在多麩醯胺居間的疾病中，轉譯CAG三核苷酸重複的擴增造成各自的蛋白中包含一長的多麩醯胺鏈，在神經細胞之細胞核和細胞質中形成聚集。熱休克蛋白可防止蛋白錯誤摺疊及聚集。泛素蛋白酶體系統的活化亦會幫助不正常摺疊蛋白的降解。本研究目標在建立細胞系統，用來鑑定可增強熱休克蛋白/蛋白酶體功能的化合物/中草藥，來治療多麩醯胺疾病。利用螢光報告基因的細胞檢測，本研究發現NH014-1及NC001-8化合物可增強HSF1、HSPA8和HSPA1A表現，NH005和NH006中草藥可增強蛋白酶體功能。另外，本研究建立誘導表現SCA17 TBP/Q36~79的Flp-In SH-SY5Y細胞株，螢光顯微鏡檢視及Metamorph軟體分析顯示，retinoic acid誘導分化後，表現的TBP/Q79蛋白形成聚集，並伴隨神經纖維生長減緩(包含突出、分支數)。化合物/中草藥處理表現TBP/Q79及誘導神經分化的SH-SY5Y細胞後，聚集抑制的情形顯示NC001-8、NH005、NH006為有潛能治療策略。

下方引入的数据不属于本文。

(** C3, amended.  The V1 envelope is the V0 envelope with the
    source-host member named [host] instead of [@source_host], the
    message member named [message] instead of [@message], and no
    top-level [@level]; every other member keeps its name and its
    value.  [@type] is a field of the struct that is never set, so it
    is not among the members. *)
Theorem V1_envelope_from_V0 (w : World) (entry : logrus.Entry) :
  V1.marshal (createV1Message w entry)
    = Spec.rename_member "@message" "message"
        (Spec.rename_member "@source_host" "host"
           (Spec.drop_member "@level" (V0.marshal (createV0Message w entry))))
  ∧ json.names (V1.marshal (createV1Message w entry))
      = ["@timestamp"; "host"; "message"; "@fields"; "@custom_fields"]
  ∧ json.names (V0.marshal (createV0Message w entry))
      = ["@timestamp"; "@source_host"; "@message"; "@level"; "@fields"; "@custom_fields"]
  ∧ V1.Type_ (createV1Message w entry) = ""
  ∧ json.member "@type" (V1.marshal (createV1Message w entry)) = None.
Proof.
  rewrite createV0Message_fields, createV1Message_fields.
  repeat split; reflexivity.
Qed.

(** ** Format selection and processing *)

Section Processing.

(** A format that is neither ["v0"] nor ["v1"] leaves [msg] nil, and
    the payload pushed is JSON [null]. *)
Lemma processEntry_other_format (hook : RedisHook) (entry : logrus.Entry) (w : World) :
  LogstashFormat hook ≠ "v0" → LogstashFormat hook ≠ "v1" →
  processEntry hook entry w = Spec.deliver hook json.Null w.
Proof.
  intros Hv0 Hv1. unfold processEntry, Spec.deliver.
  rewrite !decide_False by assumption. reflexivity.
Qed.

Lemma processEntry_v0 (hook : RedisHook) (entry : logrus.Entry) (w : World) :
  LogstashFormat hook = "v0" →
  processEntry hook entry w = Spec.deliver hook (V0.marshal (createV0Message w entry)) w.
Proof.
  intros Hv0. unfold processEntry, Spec.deliver.
  rewrite decide_True by assumption. reflexivity.
Qed.

Lemma processEntry_v1 (hook : RedisHook) (entry : logrus.Entry) (w : World) :
  LogstashFormat hook = "v1" →
  processEntry hook entry w = Spec.deliver hook (V1.marshal (createV1Message w entry)) w.
Proof.
  intros Hv1. unfold processEntry, Spec.deliver.
  rewrite decide_False by (rewrite Hv1; discriminate).
  rewrite decide_True by assumption. reflexivity.
Qed.

(** The format [NewHook] stores: the argument itself when it lowers
    to ["v0"] or ["v1"], else ["v0"]. *)
Lemma NewHook_stored_format host port key format level async bufferSize w w' hook :
  NewHook host port key format level async bufferSize w = (w', Return (Some hook, None)) →
  LogstashFormat hook =
    if decide (strings.ToLower format ≠ "v0" ∧ strings.ToLower format ≠ "v1")
    then "v0" else format.
Proof.
  unfold NewHook.
  destruct (redis.Do _ _ _) as [n [[] | err]]; [| discriminate].
  destruct async.
  - destruct (golang.make_chan _ bufferSize) as [queue | msg]; [| discriminate].
    intros [= _ <-]. reflexivity.
  - intros [= _ <-]. reflexivity.
Qed.
(** * pdf-converter-backend: guardrails, extraction, composition

    A shallow embedding of the conversion pipeline of the backend
    (TypeScript, Express) and the properties its design document states
    about it.

    Conventions of the embedding.
    - A Node [Buffer] is a [list byte]; a JavaScript string that the code
      scans with a regular expression is the list of its UTF-16 code units
      ([list N]); strings that are only compared, concatenated or printed
      are Rocq [string]s.
    - [Map<string, number>] is stdpp's [gmap string nat].
    - A thrown [Error] is the left summand of a [Result] and carries its
      message, built as the template literal of the source builds it; the
      messages pushed by the file validator are the constructors of an
      error type whose doc comments quote the templates.
    - Calls into pdf.js, pdf-lib, docx and the canvas binding are
      parameters of the section that embeds their caller.
    - Text baselines and page coordinates are JavaScript numbers; they
      are embedded as exact rationals ([Q]), so a statement that depends
      on how a double rounds is not made.
    - [toLowerCase] is embedded on the ASCII letters; a statement about
      its result on a string carries the hypothesis that the string is
      ASCII. *)

From Stdlib Require Import ZArith NArith QArith Qabs Bool List Ascii String.
From Stdlib Require Import Decimal DecimalString DecimalNat Strings.Byte Lia Lqa.
From stdpp Require Import gmap strings list.

Import ListNotations.
Local Open Scope string_scope.
Local Open Scope list_scope.
Local Open Scope nat_scope.

(** ** Results of fallible calls *)

Inductive Result (E A : Type) : Type :=
| Err (e : E)
| Ok (a : A).
Arguments Err {E A} e.
Arguments Ok {E A} a.

Definition bindR {E A B} (r : Result E A) (k : A -> Result E B) : Result E B :=
  match r with
  | Err e => Err e
  | Ok a => k a
  end.

Definition isOk {E A} (r : Result E A) : bool :=
  match r with
  | Ok _ => true
  | Err _ => false
  end.

(** ** The JavaScript runtime: buffers and strings *)

Module Js.

(** A string as the regular-expression engine sees it: UTF-16 code
    units. *)
Definition CodeUnits := list N.

Definition codeUnitsOf (s : string) : CodeUnits :=
  map Byte.to_N (list_byte_of_string s).

Definition REPLACEMENT_CHARACTER : N := 0xFFFD%N.

(** State of the UTF-8 decoder between two bytes: continuation bytes
    still needed, the code point so far, and the range the next
    continuation byte must lie in. *)
Record Utf8State := {
  needed : nat;
  codePoint : N;
  lower : N;
  upper : N
}.

Definition utf8Idle : Utf8State :=
  {| needed := 0; codePoint := 0%N; lower := 0x80%N; upper := 0xBF%N |}.

(** A byte read in the idle state: the code points it completes and the
    state it leaves. *)
Definition utf8Lead (b : N) : list N * Utf8State :=
  if (b <=? 0x7F)%N then ([b], utf8Idle)
  else if ((0xC2 <=? b) && (b <=? 0xDF))%N then
    ([], {| needed := 1; codePoint := N.land b 0x1F;
            lower := 0x80%N; upper := 0xBF%N |})
  else if ((0xE0 <=? b) && (b <=? 0xEF))%N then
    ([], {| needed := 2; codePoint := N.land b 0xF;
            lower := if (b =? 0xE0)%N then 0xA0%N else 0x80%N;
            upper := if (b =? 0xED)%N then 0x9F%N else 0xBF%N |})
  else if ((0xF0 <=? b) && (b <=? 0xF4))%N then
    ([], {| needed := 3; codePoint := N.land b 0x7;
            lower := if (b =? 0xF0)%N then 0x90%N else 0x80%N;
            upper := if (b =? 0xF4)%N then 0x8F%N else 0xBF%N |})
  else ([REPLACEMENT_CHARACTER], utf8Idle).

(** UTF-8 decoding as [Buffer.prototype.toString('utf8')] performs it:
    every maximal ill-formed subsequence becomes U+FFFD, and the byte
    that broke a sequence is read again as a lead byte. *)
Fixpoint utf8Decode (st : Utf8State) (bytes : list byte) : list N :=
  match bytes with
  | [] => match needed st with
          | 0 => []
          | S _ => [REPLACEMENT_CHARACTER]
          end
  | b :: rest =>
      let n := Byte.to_N b in
      match needed st with
      | 0 => let '(out, st') := utf8Lead n in out ++ utf8Decode st' rest
      | S k =>
          if ((lower st <=? n) && (n <=? upper st))%N then
            let cp := (codePoint st * 64 + N.land n 0x3F)%N in
            match k with
            | 0 => cp :: utf8Decode utf8Idle rest
            | S _ => utf8Decode {| needed := k; codePoint := cp;
                                   lower := 0x80%N; upper := 0xBF%N |} rest
            end
          else
            let '(out, st') := utf8Lead n in
            REPLACEMENT_CHARACTER :: out ++ utf8Decode st' rest
      end
  end.

(** A code point as UTF-16 code units. *)
Definition utf16Encode (cp : N) : list N :=
  if (cp <=? 0xFFFF)%N then [cp]
  else
    let v := (cp - 0x10000)%N in
    [(0xD800 + N.shiftr v 10)%N; (0xDC00 + N.land v 0x3FF)%N].

(** [buffer.toString('utf8', 0, end)] *)
Definition toStringUtf8 (buffer : list byte) (end_ : nat) : CodeUnits :=
  flat_map utf16Encode (utf8Decode utf8Idle (firstn end_ buffer)).

(** The class [\s] of an ECMAScript regular expression. *)
Definition isWhiteSpace (c : N) : bool :=
  ((c =? 0x09) || (c =? 0x0A) || (c =? 0x0B) || (c =? 0x0C) || (c =? 0x0D)
   || (c =? 0x20) || (c =? 0xA0) || (c =? 0x1680)
   || ((0x2000 <=? c) && (c <=? 0x200A))
   || (c =? 0x2028) || (c =? 0x2029) || (c =? 0x202F) || (c =? 0x205F)
   || (c =? 0x3000) || (c =? 0xFEFF))%N.

(** The class [\d]: the ASCII digits. *)
Definition isDigit (c : N) : bool := ((0x30 <=? c) && (c <=? 0x39))%N.

(** Matching a literal at the head of the input; the rest on success. *)
Fixpoint literal (lit s : CodeUnits) : option CodeUnits :=
  match lit with
  | [] => Some s
  | l :: lit' =>
      match s with
      | [] => None
      | c :: s' => if (c =? l)%N then literal lit' s' else None
      end
  end.

(** A greedy run of a character class, and what follows it. *)
Fixpoint span (p : N -> bool) (s : CodeUnits) : CodeUnits * CodeUnits :=
  match s with
  | [] => ([], [])
  | c :: s' =>
      if p c then let '(run, rest) := span p s' in (c :: run, rest)
      else ([], s)
  end.

(** [parseInt(digits, 10)] on a non-empty run of ASCII digits.  The
    JavaScript number is the nearest double; the embedding keeps the
    exact integer, which compares with a page limit the same way. *)
Definition parseInt10 (digits : CodeUnits) : N :=
  fold_left (fun acc d => (acc * 10 + (d - 0x30))%N) digits 0%N.

(** A string without a dot, as every printed number is. *)
Fixpoint dotFree (s : string) : Prop :=
  match s with
  | EmptyString => True
  | String c s' => c <> "."%char /\ dotFree s'
  end.

(** A string of ASCII characters only.  On such a string lower-casing
    the ASCII letters is all that [String.prototype.toLowerCase] does. *)
Fixpoint asciiOnly (s : string) : Prop :=
  match s with
  | EmptyString => True
  | String c s' => nat_of_ascii c < 128 /\ asciiOnly s'
  end.

(** Byte-wise equality of two buffers. *)
Fixpoint bytesEqb (a b : list byte) : bool :=
  match a, b with
  | [], [] => true
  | x :: a', y :: b' => Byte.eqb x y && bytesEqb a' b'
  | _, _ => false
  end.

End Js.

(** ** middleware/dosProtection.ts *)

Module DosProtection.

Record DosProtectionConfig := {
  requestTimeoutMs : N;
  maxConcurrentPerIp : nat;
  minUploadSpeed : N;
  maxPdfPages : N;
  maxBodySize : N
}.

Definition DEFAULT_DOS_CONFIG : DosProtectionConfig := {|
  requestTimeoutMs := 60000%N;
  maxConcurrentPerIp := 5;
  minUploadSpeed := 1024%N;
  maxPdfPages := 100%N;
  maxBodySize := (15 * 1024 * 1024)%N
|}.

(** *** concurrentRequestLimiter

    The module-level [concurrentRequests] map is the state that every
    call threads. *)

(** [concurrentRequests.get(clientIp) || 0] *)
Definition getCount (clientIp : string) (concurrentRequests : gmap string nat) : nat :=
  default 0 (concurrentRequests !! clientIp).

Inductive Admission := Rejected429 | Accepted.
(* ===== verification/Mem.v ===== *)
(** * The C memory the library works on

    A pointer to bytes is [NULL] or an offset into a numbered block, so that pointer equality,
    pointer arithmetic and NULL tests are those of the source.  A memory gives every cell a byte;
    [memcpy], [memmove], [memset] and stores are one range update.  A callback of the source
    that reads through a [const uint8_t*] takes the memory; one that writes returns the memory
    it leaves. *)

From S2P Require Import Prelude.

(** ** Pointers *)

Inductive ptr : Type :=
| NULL
| Ptr (block offset : Z).

#[export] Instance ptr_eq_dec : EqDecision ptr.
Proof. solve_decision. Defined.

Definition is_null (p : ptr) : bool := match p with NULL => true | _ => false end.

(** C's [p + n]. *)
Definition padd (p : ptr) (n : Z) : ptr :=
  match p with NULL => NULL | Ptr b o => Ptr b (o + n) end.

Definition ptr_eqb (p q : ptr) : bool := bool_decide (p = q).

Declare Scope ptr_scope.
Delimit Scope ptr_scope with ptr.
Infix "+p" := padd (at level 50, left associativity) : ptr_scope.
Open Scope ptr_scope.

Lemma padd_0 p : p +p 0 = p.
Proof. destruct p; simpl; [done|]. f_equal. lia. Qed.

Lemma padd_padd p a b : p +p a +p b = p +p (a + b).
Proof. destruct p; simpl; [done|]. f_equal. lia. Qed.

Lemma is_null_padd p n : is_null (p +p n) = is_null p.
Proof. now destruct p. Qed.

Lemma ptr_eqb_refl p : ptr_eqb p p = true.
Proof. unfold ptr_eqb. now apply bool_decide_eq_true_2. Qed.

Lemma ptr_eqb_true p q : ptr_eqb p q = true <-> p = q.
Proof. apply bool_decide_eq_true. Qed.

(** ** Memory *)

Definition mem : Type := Z -> Z -> Z.

(** [p[i]]: a cell is read as a [uint8_t]. *)
Definition ld (m : mem) (p : ptr) (i : Z) : Z :=
  match p with NULL => 0 | Ptr b o => u8 (m b (o + i)) end.

(** Whether cell [(b, o)] is one of the [n] bytes at [p]. *)
Definition inside (p : ptr) (n b o : Z) : bool :=
  match p with NULL => false | Ptr pb po => (pb =? b) && (po <=? o) && (o <? po + n) end.

(** The memory after bytes [0 <= i < n] at [p] have been set to [f i]. *)
Definition set_range (m : mem) (p : ptr) (n : Z) (f : Z -> Z) : mem :=
  match p with
  | NULL => m
  | Ptr pb po => fun b o => if inside (Ptr pb po) n b o then f (o - po) else m b o
  end.

Definition st (m : mem) (p : ptr) (i v : Z) : mem := set_range m (p +p i) 1 (fun _ => u8 v).
Definition memmove (m : mem) (dst src : ptr) (n : Z) : mem := set_range m dst n (ld m src).
Definition memset (m : mem) (dst : ptr) (v n : Z) : mem := set_range m dst n (fun _ => u8 v).

(** [memcpy]: its operands never overlap in a defined program, where it is [memmove]. *)
Definition memcpy : mem -> ptr -> ptr -> Z -> mem := memmove.

(** The [n] bytes at [p]. *)
Definition bytes_of (m : mem) (p : ptr) (n : Z) : list Z :=
  map (fun i => ld m p (Z.of_nat i)) (seq 0 (Z.to_nat n)).

Definition memcmp (m : mem) (a b : ptr) (n : Z) : Z := lex (bytes_of m a n) (bytes_of m b n).

(** A memory holding byte string [l] from the start of block [b], zero elsewhere. *)
Definition mem_of (b : Z) (l : list Z) : mem :=
  fun b' o => if (b' =? b) && (0 <=? o) then byte_at l o else 0.

(** [l] stored at offset 0 of block [b] of [m]. *)
Definition put_bytes (m : mem) (b : Z) (l : list Z) : mem :=
  set_range m (Ptr b 0) (zlen l) (byte_at l).

(** ** Agreement of memories and separation of ranges *)

(** Two memories give the same bytes in the [n] cells at [p]. *)
Definition same_bytes (m1 m2 : mem) (p : ptr) (n : Z) : Prop :=
  forall i, 0 <= i < n -> ld m1 p i = ld m2 p i.

(** The [n] cells at [p] and the [k] cells at [q] are disjoint. *)
Definition disjoint_range (p : ptr) (n : Z) (q : ptr) (k : Z) : Prop :=
  match p, q with
  | Ptr b o, Ptr b' o' => b <> b' \/ o + n <= o' \/ o' + k <= o
  | _, _ => True
  end.

(** [m'] differs from [m] at most in the [n] bytes at [p]. *)
Definition only_changes (m m' : mem) (p : ptr) (n : Z) : Prop :=
  forall b o, inside p n b o = false -> m' b o = m b o.

Lemma ld_range m p i : 0 <= ld m p i < 256.
Proof. destruct p; simpl; [lia|]. apply u8_range. Qed.

Lemma ld_padd m p n i : ld m (p +p n) i = ld m p (n + i).
Proof. destruct p; simpl; [done|]. now rewrite Z.add_assoc. Qed.

Lemma ld_set_range_in m b o n f i : 0 <= i < n -> ld (set_range m (Ptr b o) n f) (Ptr b o) i = u8 (f i).
Proof.
  intros. simpl. replace ((b =? b) && (o <=? o + i) && (o + i <? o + n)) with true by lia.
  do 2 f_equal. lia.
Qed.

Lemma set_range_only m p n f : only_changes m (set_range m p n f) p n.
Proof. intros b o Hi. destruct p; simpl in *; [done|]. now rewrite Hi. Qed.

Lemma only_refl m p n : only_changes m m p n.
Proof. done. Qed.

Lemma only_trans m1 m2 m3 p n :
  only_changes m1 m2 p n -> only_changes m2 m3 p n -> only_changes m1 m3 p n.
Proof. intros H1 H2 b o Hi. rewrite H2, H1 by done. done. Qed.

Lemma only_sub m m' p n k j :
  0 <= k -> k + j <= n -> only_changes m m' (p +p k) j -> only_changes m m' p n.
Proof.
  intros Hk Hj Ho b o Hi. apply Ho. destruct p; simpl in *; [done|]. lia.
Qed.

Lemma only_prefix m m' p n j : j <= n -> only_changes m m' p j -> only_changes m m' p n.
Proof. intros Hj Ho b o Hi. apply Ho. destruct p; simpl in *; [done|]. lia. Qed.

Lemma only_ld m m' p n q i :
  only_changes m m' p n -> disjoint_range p n q (i + 1) -> 0 <= i -> ld m' q i = ld m q i.
Proof.
  intros Ho Hd Hi. destruct q; simpl; [done|]. f_equal. apply Ho.
  destruct p; simpl in *; [done|]. lia.
Qed.

Lemma only_same m m' p n q k :
  only_changes m m' p n -> disjoint_range p n q k -> same_bytes m' m q k.
Proof.
  intros Ho Hd i Hi. destruct q; simpl; [done|]. f_equal. apply Ho.
  destruct p; simpl in *; [done|]. lia.
Qed.

Lemma length_bytes_of m p n : length (bytes_of m p n) = Z.to_nat n.
Proof. unfold bytes_of. now rewrite length_map, length_seq. Qed.

Lemma bytes_of_bytes m p n : bytes (bytes_of m p n).
Proof.
  unfold bytes_of, bytes. apply List.Forall_forall. intros x Hx.
  apply in_map_iff in Hx as (i & <- & _). apply ld_range.
Qed.

Lemma same_bytes_of m1 m2 p n : same_bytes m1 m2 p n -> bytes_of m1 p n = bytes_of m2 p n.
Proof.
  intros H. unfold bytes_of. apply map_ext_in. intros i Hi. apply in_seq in Hi.
  apply H. lia.
Qed.

Lemma bytes_of_ext m1 m2 p q n :
  (forall i, 0 <= i < n -> ld m1 p i = ld m2 q i) -> bytes_of m1 p n = bytes_of m2 q n.
Proof.
  intros H. unfold bytes_of. apply map_ext_in. intros i Hi. apply in_seq in Hi.
  apply H. lia.
Qed.

Lemma bytes_of_0 m p n : n <= 0 -> bytes_of m p n = [].
Proof. intros. unfold bytes_of. now replace (Z.to_nat n) with 0%nat by lia. Qed.

Lemma bytes_of_app m p a b :
  0 <= a -> 0 <= b -> bytes_of m p (a + b) = bytes_of m p a ++ bytes_of m (p +p a) b.
Proof.
  intros Ha Hb. unfold bytes_of. rewrite Z2Nat.inj_add, seq_app, map_app by lia. f_equal.
  assert (forall k s, map (fun i => ld m p (Z.of_nat i)) (seq (Z.to_nat a + s) k) =
                      map (fun i => ld m (p +p a) (Z.of_nat i)) (seq s k)) as Hm.
  { intros k. induction k as [|k IH]; intros s; [done|]. cbn [seq map].
    rewrite <- IH, ld_padd. f_equal; [f_equal; lia|do 2 f_equal; lia]. }
  rewrite <- Hm. do 2 f_equal. lia.
Qed.

Lemma bytes_of_cons m p n : 0 <= n -> bytes_of m p (1 + n) = ld m p 0 :: bytes_of m (p +p 1) n.
Proof. intros. rewrite bytes_of_app by lia. unfold bytes_of at 1. simpl. done. Qed.

Lemma bytes_of_1 m p : bytes_of m p 1 = [ld m p 0].
Proof. done. Qed.

Lemma octets_from m v n i : 0 <= i < n ->
  bytes_of m (v +p i) (n - i) = ld m v i :: bytes_of m (v +p (i + 1)) (n - (i + 1)).
Proof.
  intros Hi. replace (n - i) with (1 + (n - (i + 1))) by lia.
  rewrite bytes_of_cons, padd_padd, ld_padd, Z.add_0_r by lia. done.
Qed.

Lemma bytes_of_snoc m p n : 0 <= n -> bytes_of m p (n + 1) = bytes_of m p n ++ [ld m p n].
Proof.
  intros. rewrite bytes_of_app by lia. f_equal. unfold bytes_of. change (Z.to_nat 1) with 1%nat. cbn [seq map].
  rewrite ld_padd. now rewrite Z.add_0_r.
Qed.

Lemma same_bytes_refl m p n : same_bytes m m p n.
Proof. done. Qed.

Lemma same_bytes_sub m1 m2 p n k j :
  same_bytes m1 m2 p n -> 0 <= k -> k + j <= n -> same_bytes m1 m2 (p +p k) j.
Proof. intros H Hk Hj i Hi. rewrite !ld_padd. apply H. lia. Qed.

Lemma same_bytes_ld m1 m2 p n i : same_bytes m1 m2 p n -> 0 <= i < n -> ld m1 p i = ld m2 p i.
Proof. intros H Hi. now apply H. Qed.

(** What [memmove] leaves in its destination. *)
Lemma bytes_of_memmove m dst src n :
  is_null dst = false -> bytes_of (memmove m dst src n) dst n = bytes_of m src n.
Proof.
  intros Hd. destruct dst as [|b o]; [done|]. apply bytes_of_ext. intros i Hi.
  unfold memmove. rewrite ld_set_range_in by done. apply u8_small, ld_range.
Qed.

Lemma memmove_only m dst src n : only_changes m (memmove m dst src n) dst n.
Proof. apply set_range_only. Qed.

Lemma st_only m p i v n : 0 <= i < n -> only_changes m (st m p i v) p n.
Proof.
  intros Hi. apply (only_sub _ _ _ _ i 1); [lia|lia|]. apply set_range_only.
Qed.

Lemma ld_st_same m p i v : is_null p = false -> ld (st m p i v) p i = u8 v.
Proof.
  destruct p as [|b o]; [done|]. intros _. unfold st. simpl.
  replace ((b =? b) && (o + i <=? o + i) && (o + i <? o + i + 1)) with true by lia.
  now rewrite u8_u8.
Qed.

Lemma ld_st_other m p i v j : i <> j -> ld (st m p i v) p j = ld m p j.
Proof.
  intros. destruct p as [|b o]; [done|]. unfold st. simpl.
  now replace ((b =? b) && (o + i <=? o + j) && (o + j <? o + i + 1)) with false by lia.
Qed.

Lemma bytes_of_put m b l : bytes l -> bytes_of (put_bytes m b l) (Ptr b 0) (zlen l) = l.
Proof.
  intros Hl. apply (nth_ext _ _ 0 0).
  - rewrite length_bytes_of. lia.
  - intros i Hi. rewrite length_bytes_of in Hi. unfold bytes_of.
    rewrite (nth_indep _ 0 (ld (put_bytes m b l) (Ptr b 0) (Z.of_nat 0)))
      by (rewrite length_map, length_seq; lia).
    rewrite (map_nth (fun i => ld (put_bytes m b l) (Ptr b 0) (Z.of_nat i))), seq_nth by lia.
    unfold put_bytes. rewrite ld_set_range_in by lia. unfold byte_at.
    replace (Z.to_nat (Z.of_nat (0 + i))) with i by lia.
    apply u8_small. unfold bytes, is_byte in Hl. rewrite Forall_nth in Hl. apply Hl. lia.
Qed.

(** A local array [l] copied to [p]. *)
Definition put_at (m : mem) (p : ptr) (l : list Z) : mem := set_range m p (zlen l) (byte_at l).

Lemma bytes_of_put_at m p l : p <> NULL -> bytes l -> bytes_of (put_at m p l) p (zlen l) = l.
Proof.
  intros Hp Hl. destruct p as [|b o]; [done|]. rewrite <- (bytes_of_put m b l Hl) at 3.
  apply bytes_of_ext. intros i Hi. unfold put_at, put_bytes. now rewrite !ld_set_range_in by lia.
Qed.

Lemma put_at_only m p l : only_changes m (put_at m p l) p (zlen l).
Proof. apply set_range_only. Qed.

Lemma byte_at_bytes_of m p n i : 0 <= i < n -> byte_at (bytes_of m p n) i = ld m p i.
Proof.
  intros Hi. unfold byte_at, bytes_of.
  rewrite (nth_indep _ 0 (ld m p (Z.of_nat 0))) by (rewrite length_map, length_seq; lia).
  rewrite (map_nth (fun j => ld m p (Z.of_nat j))), seq_nth by lia. f_equal. lia.
Qed.

Lemma ld_mem_of b l i : 0 <= i -> ld (mem_of b l) (Ptr b 0) i = u8 (byte_at l i).
Proof.
  intros Hi. unfold ld, mem_of. now rewrite Z.eqb_refl, Z.add_0_l, (proj2 (Z.leb_le 0 i)).
Qed.

(** Bytes moved to a memory of their own. *)
Lemma ld_mem_of_bytes_of b m p n i : 0 <= i < n -> ld (mem_of b (bytes_of m p n)) (Ptr b 0) i = ld m p i.
Proof. intros Hi. rewrite ld_mem_of, byte_at_bytes_of by lia. apply u8_small, ld_range. Qed.

Create HintDb mem.
#[export] Hint Resolve ld_range bytes_of_bytes same_bytes_refl only_refl memmove_only : mem.
Create Rewrite HintDb mem.
#[export] Hint Rewrite padd_0 padd_padd is_null_padd ld_padd ptr_eqb_refl : mem.

#[global] Arguments set_range : simpl never.
#[global] Arguments memmove : simpl never.
#[global] Arguments st : simpl never.
#[global] Arguments ld : simpl never.
#[global] Arguments bytes_of : simpl never.

(** [m'] is [m] with the octets [l] at [data]. *)
Definition laid (m m' : mem) (data : ptr) (l : list Z) : Prop := only_changes m m' data (zlen l) /\ bytes_of m' data (zlen l) = l.

Lemma laid_nil m data : laid m m data [].
Proof. split; [apply only_refl|now apply bytes_of_0]. Qed.

(** Octets are written behind those that are. *)
Lemma laid_app m m' m'' data l k l' : zlen l' = k -> laid m m' data l -> only_changes m' m'' (data +p zlen l) k -> bytes_of m'' (data +p zlen l) k = l' ->
  laid m m'' data (l ++ l').
Proof.
  intros <- [Ho Hb] Ho' Hb'. unfold laid. rewrite length_app, Nat2Z.inj_add. split.
  - eapply only_trans; [apply (only_prefix _ _ _ _ (zlen l)); [lia|exact Ho]|]. apply (only_sub _ _ _ _ (zlen l) (zlen l')); [lia|lia|exact Ho'].
  - rewrite bytes_of_app, Hb' by lia. f_equal. rewrite <- Hb at 2. apply same_bytes_of, (only_same _ _ _ _ _ _ Ho'). destruct data; simpl; lia.
Qed.

Lemma laid_copy m m' data l src k : 0 <= k -> data <> NULL -> laid m m' data l -> disjoint_range data (zlen l) src k ->
  laid m (memcpy m' (data +p zlen l) src k) data (l ++ bytes_of m src k).
Proof.
  intros Hk Hd Hm Hap. apply (laid_app m m' _ data l k); [rewrite length_bytes_of; lia|done|apply memmove_only|].
  unfold memcpy. rewrite bytes_of_memmove by (rewrite is_null_padd; now destruct data). apply same_bytes_of, (only_same _ _ _ _ _ _ (proj1 Hm)). done.
Qed.

Lemma laid_octet m m' data l i x : 0 <= x < 256 -> i = zlen l -> data <> NULL -> laid m m' data l -> laid m (st m' data i x) data (l ++ [x]).
Proof.
  intros Hx -> Hd Hm. apply (laid_app m m' _ data l 1); [done|done| |].
  - unfold st. apply set_range_only.
  - rewrite bytes_of_1, ld_padd, Z.add_0_r, ld_st_same by now destruct data. now rewrite u8_small by lia.
Qed.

In polyQ-mediated disorders, the expansions of translated CAG repeats in the disease genes result in long polyQ tracts in the respective proteins, leading to intranuclear and cytoplasmic accumulation of aggregated polyQ proteins inside neurons. The molecular chaperones act in preventing protein misfolding and aggregation. Induction of ubiquitin proteasome also enhances the clearance of aggregate-prone proteins. This study set up cell systems to identify compounds/herbs enhancing chaperone/proteasome function for effective treatment of polyQ diseases. Using fluorescent reporter cell-based assay, pure compounds NH014-1 and NC001-8 were shown to enhance HSF1, HSPA8 and HSPA1A expression and Chinese herbs NH005 and NH006 were demonstrated to enhance proteasome function. In addition, Flp-In SH-SY5Y cells with SCA17 TBP/Q36~79-GFP expression in an inducible fashion were established. In retinoic acid-induced differentiated SH-SY5Y cells, fluorescent microscopy examination revealed that the expressed TBP/Q79-GFP formed aggregates, accompanying with reducing neurite outgrowth (including processes and branches) assessed by Metamorph software. With assessing aggregate suppression, the potential therapeutic strategies can also be demonstrated upon treatment of TBP/Q79-expressing differentiated SH-SY5Y cells with NC001-8, NH005 and NH006.